São Paulo, 07 (AE) - Até dezembro, 1.100 dos dois mil funcionários da Companhia Docas do Estado de São Paulo (Codesp) deverão ser demitidos. No primeiro trimestre do ano 2000, o Ministério dos Transportes avaliará a possibilidade de mais 600 ou 700 demissões. A informação é do asssessor especial do ministério, Luis Henrique Valdez, que participou hoje do seminário "O Comércio Exterior Brasileiro na Virada do Século".

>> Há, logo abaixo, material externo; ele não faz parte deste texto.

Lemma decode_stxo s rest : stxo_ok s ->
  decodeSpentTxOut ParsePubKey SerializeUncompressed (stxoBytes s ++ rest) = Ok (s, len (stxoBytes s)).
Proof.
  intros [Ho Hh]. destruct (amount_u64 _ _ Ho) as [_ Hi].
  unfold decodeSpentTxOut, stxoBytes. rewrite <- !app_assoc. set (out := txOutBytes _ _ ++ rest).
  assert (Hout : 1 <= len out) by (unfold out; rewrite len_app; pose proof (txOutBytes_nonempty (st_Amount s) (st_PkScript s)); pose proof (len_nonneg rest); lia).
  pose proof (vlq_size_bound (spentTxOutHeaderCode s)) as Hv.
  set (mid := if 0 <? st_Height s then vlq 0 else []). pose proof (len_nonneg mid).
  rewrite deserializeVLQ_vlq by apply entryHeaderCode_range. rewrite !len_app. decide_cmp.
  unfold spentTxOutHeaderCode. destruct (headerCode_fields (st_Height s) (st_IsCoinBase s) Hh) as [-> ->].
  fold (spentTxOutHeaderCode s). set (v := vlq (spentTxOutHeaderCode s)) in *.
  assert (Hoff : (if 0 <? st_Height s then
      let* tail := slice (v ++ mid ++ out) (len v) (len v + (len mid + len out)) in
      let (_, bytesRead) := deserializeVLQ tail in
      if len v + (len mid + len out) <=? len v + bytesRead
      then Err (errDeserialize "unexpected end of data after reserved") else Ok (len v + bytesRead)
    else Ok (len v)) = Ok (len (v ++ mid))).
  { rewrite len_app. unfold mid in *. destruct (0 <? st_Height s); [|change (len []) with 0; f_equal; lia].
    rewrite slice_from by (rewrite !len_app; lia). cbn [obind].
    rewrite deserializeVLQ_vlq by (unfold is_u64; lia). decide_cmp. reflexivity. }
  rewrite Hoff. cbn [obind]. rewrite app_assoc, slice_from by (rewrite !len_app; lia). cbn [obind].
  unfold out. rewrite decode_TxOut by exact Ho. cbn [opt_bytes]. rewrite Hi. do 2 f_equal; [now destruct s|].
  rewrite !len_app. lia.
Qed.

(** *** The journal *)

Definition journalBytes (stxos : list SpentTxOut) : list Z := List.concat (map stxoBytes stxos).

Lemma writes_journal stxos : Forall stxo_ok stxos ->
  forall done old post, len old = len (journalBytes stxos) ->
  putStxos ParsePubKey stxos (done ++ old ++ post, len done) =
  Ok ((done ++ journalBytes stxos) ++ post, len done + len (journalBytes stxos)).
Proof.
  induction 1 as [|s stxos Hs _ IH]; intros done old post Hl; cbn [journalBytes map List.concat] in *.
  - destruct old as [|x old]; [|rewrite len_cons in Hl; pose proof (len_nonneg old); change (len []) with 0 in Hl; lia].
    cbn. now rewrite app_nil_r, Z.add_0_r.
  - fold (journalBytes stxos) in *. rewrite len_app in Hl. pose proof (len_nonneg (stxoBytes s)).
    pose proof (len_nonneg (journalBytes stxos)).
    destruct (split_len old (len (stxoBytes s))) as (o1 & o2 & -> & H1); [lia|]. rewrite len_app in Hl.
    cbn [putStxos]. rewrite <- app_assoc, (put_at_writes _ _ _ o1 _ (writes_stxo s Hs) H1). cbn [obind].
    rewrite <- len_app, IH by lia. rewrite !len_app, <- !app_assoc. do 2 f_equal. lia.
Qed.
Definition HaveData (status : Z) : bool := negb (Z.land status statusDataStored =? 0).
Definition KnownValid (status : Z) : bool := negb (Z.land status statusValid =? 0).
Definition KnownInvalid (status : Z) : bool :=
  negb (Z.land status (Z.lor statusValidateFailed statusInvalidAncestor) =? 0).
Definition KnownInvalidAncestor (status : Z) : bool :=
  negb (Z.land status statusInvalidAncestor =? 0).
Definition KnownValidateFailed (status : Z) : bool :=
  negb (Z.land status statusValidateFailed =? 0).

(** ** Nodes *)

Record blockNode : Type := mkBlockNode {
  bn_parent : option nat;
  bn_ancestor : option nat;
  bn_hash : list Z;
  bn_workSum : Z;
  bn_height : Z;
  bn_version : Z;
  bn_bits : Z;
  bn_nonce : Z;
  bn_timestamp : Z;
  bn_merkleRoot : list Z;
  bn_status : Z
}.

Definition arena : Type := list blockNode.
Definition noNode : blockNode := mkBlockNode None None zeroHash 0 0 0 0 0 0 zeroHash 0.

(** The node a pointer refers to. *)
Definition deref (a : arena) (id : nat) : blockNode := nth id a noNode.
Definition height_of (a : arena) (id : nat) : Z := bn_height (deref a id).

Definition invertLowestOne (n : Z) : Z := Z.land n (i32 (n - 1)).
Definition getAncestorHeight (height : Z) : Z := invertLowestOne (invertLowestOne height).
Lemma fastLog2Floor_log2 n : 0 < n < 2 ^ 32 -> fastLog2Floor n = Z.log2 n.
Proof.
  intros Hn. unfold fastLog2Floor, log2FloorMasks.
  destruct (log2_round [0xff00; 0xf0; 0xc; 0x2] n 0 16) as (n1 & r1 & E1 & B1 & L1 & R1); [lia..|].
  destruct (log2_round [0xf0; 0xc; 0x2] n1 r1 8) as (n2 & r2 & E2 & B2 & L2 & R2); [lia..|].
  destruct (log2_round [0xc; 0x2] n2 r2 4) as (n3 & r3 & E3 & B3 & L3 & R3); [lia..|].
  destruct (log2_round [0x2] n3 r3 2) as (n4 & r4 & E4 & B4 & L4 & R4); [lia..|].
  destruct (log2_round [] n4 r4 1) as (n5 & r5 & E5 & B5 & L5 & R5); [lia..|].
  change (Z.shiftl (Z.ones 16) 16) with 0xffff0000 in E1. change (Z.shiftr 16 1) with 8 in E1.
  change (Z.shiftl (Z.ones 8) 8) with 0xff00 in E2. change (Z.shiftr 8 1) with 4 in E2.
  change (Z.shiftl (Z.ones 4) 4) with 0xf0 in E3. change (Z.shiftr 4 1) with 2 in E3.
  change (Z.shiftl (Z.ones 2) 2) with 0xc in E4. change (Z.shiftr 2 1) with 1 in E4.
  change (Z.shiftl (Z.ones 1) 1) with 0x2 in E5.
  rewrite E1, E2, E3, E4, E5. cbn [log2_loop].
  assert (n5 = 1) as -> by (change (2 ^ 1) with 2 in B5; lia). rewrite Z.log2_1 in L5. lia.
Qed.

(** ** Lemmas: the view of a tip *)

(** The reference: at each height the ancestor of the tip. *)
Definition view_of (a : arena) (t : nat) : list (option nat) :=
  map (fun i => ancestorAt a t (Z.of_nat i)) (seq 0 (S (Z.to_nat (height_of a t)))).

Amanhã o Ministério dos Transportes deverá assinar um contrato de financiamento de R$ 40 milhões com o BNDES, para oferecer um Programa de Demissões Voluntárias (PDV) aos funcionários da Codesp. Trata-se de uma operação de antecipação de recebíveis referentes à privatização do terminal de contêineres do Porto de Santos-1 (Tecon-1).
No Porto do Espírito Santo o ministério pretende cortar 180 dos atuais 300 empregados. Já foi assinado inclusive o contrato de financiamento junto ao BNDES, que prevê recursos de R$ 8 milhões para o Programa de Dispensa.
De acordo com Valdez, o Ministério dos Transportes estuda também a possibilidade de indenizar 5 mil dos atuais 12 mil funcionários cadastrados juntos ao Ogmo (Orgão Gestor de Mão de Obra), do Porto de Santos. Isso porque não há demanda para ocupar todo esse efetivo, segundo o funcionário do Ministério. A dificuldade para essas indenizações é o alto custo da operação. Num cálculo preliminar, seriam necessários R$ 100 milhões - numa média de R$ 20 mil por trabalhador indenizado.